A short time later, some residents within a radius of about 10 kilometers around Piesenkofen saw the Focke Wulf 200B-2 Condor burning in the night sky. The machine made a great turn, brightly lit inside, and growling unusually loud. Then the machine shaved the tops of the trees in a forest, the Condor was pulled up one last time, then a crash occurred - about 500 meters northeast of Piesenkofen, Gde. Egglkofen - directly on the Piesenkofen-Jesenkofen road. The plane bored itself almost vertically into the forest floor and left only a small, circular path between the trees in the forest. After the crash, the machine stewed and burned for about three days. Three engines and the long hull were stuck deep in the forest floor. The wings looked like an "accordion".
About 25 people were killed in the crash. At first it was assumed that Hitler, Goebbels and Göring, among others, were on the plane because they might want to leave for Spain *, because this was the last flight of a private airline from the Reich capital Berlin before the end of the Second World War.

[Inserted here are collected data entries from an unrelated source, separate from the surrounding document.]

Lemma applyX_leaves_the_rest_witness :
  applyX example_yterm example_x example_y
  = Returns (cells3 [9; 8; 7; 35; 5; 4; 3; 2; 1]) ∧
  same_shape example_y (cells3 [9; 8; 7; 35; 5; 4; 3; 2; 1]) ∧
  ∀ t : nat, ¬ targeted_X example_yterm example_x (Z.of_nat t) →
    data (cells3 [9; 8; 7; 35; 5; 4; 3; 2; 1]) !! t = data example_y !! t.
Proof.
  split; [reflexivity|].
  apply (applyX_leaves_the_rest example_yterm example_x example_y
           (cells3 [9; 8; 7; 35; 5; 4; 3; 2; 1])).
  reflexivity.
Defined.

(** X6.  applyY changes the output vector only at the positions of the
    boundary rows of the table: a call that returns leaves the layout and
    the length of [y], and every value at a position that no row of the
    table addresses. *)
Theorem applyY_leaves_the_rest {R : Type} `{Scalar R} (b : BoundaryTerms R)
    (x y y' : MPI_Vector R) :
  applyY b x y = Returns y' →
  same_shape y y' ∧
  ∀ t : nat, ¬ targeted_Y b x (Z.of_nat t) → data y' !! t = data y !! t.
Proof.
  intros Hrun. split; [exact (applyY_same_shape b x y y' Hrun)|].
  intros t Hnot.
  destruct (applyY_holds_at b x y y' t Hrun Hnot) as [_ [_ Hv]]. exact Hv.
Qed.

Lemma applyY_leaves_the_rest_witness :
  applyY example_yterm example_x example_y
  = Returns (cells3 [9; 35; 7; 6; 5; 4; 3; 2; 1]) ∧
  same_shape example_y (cells3 [9; 35; 7; 6; 5; 4; 3; 2; 1]) ∧
  ∀ t : nat, ¬ targeted_Y example_yterm example_x (Z.of_nat t) →
    data (cells3 [9; 35; 7; 6; 5; 4; 3; 2; 1]) !! t = data example_y !! t.
Proof.
  split; [reflexivity|].
  apply (applyY_leaves_the_rest example_yterm example_x example_y
           (cells3 [9; 35; 7; 6; 5; 4; 3; 2; 1])).
  reflexivity.
Defined.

This suspicion could only be refuted with the publication of the passenger list.
The investigation of the plane crash lasted until December 9th, 1954. Here the judgment was announced before the 3rd Senate of the Bavarian State Social Court in Munich, according to which the Focke Wulf 200B-2 Condor D-ASHH “Hessen” crashed tragic accident, the causes of which can only be traced back to the danger area peculiar to civilian flight operations, but not to influences caused by the war.
* Until the end, the fact remains mysterious that one day before take-off, on April 20, 1945, the Spanish Ministry of Aviation issued a landing permit for the D-ASHH to land in Barcelona. On April 21, the day of the crash, the Barcelona radio station received the start message from the D-ASHH via the Munich radio station, which also radioed Barcelona that the plane had flown over Munich. Later on, Barcelona received the message from D-ASHH via the Munich radio station: “Flying straight to Barcelona”. This was the last message from D-ASHH.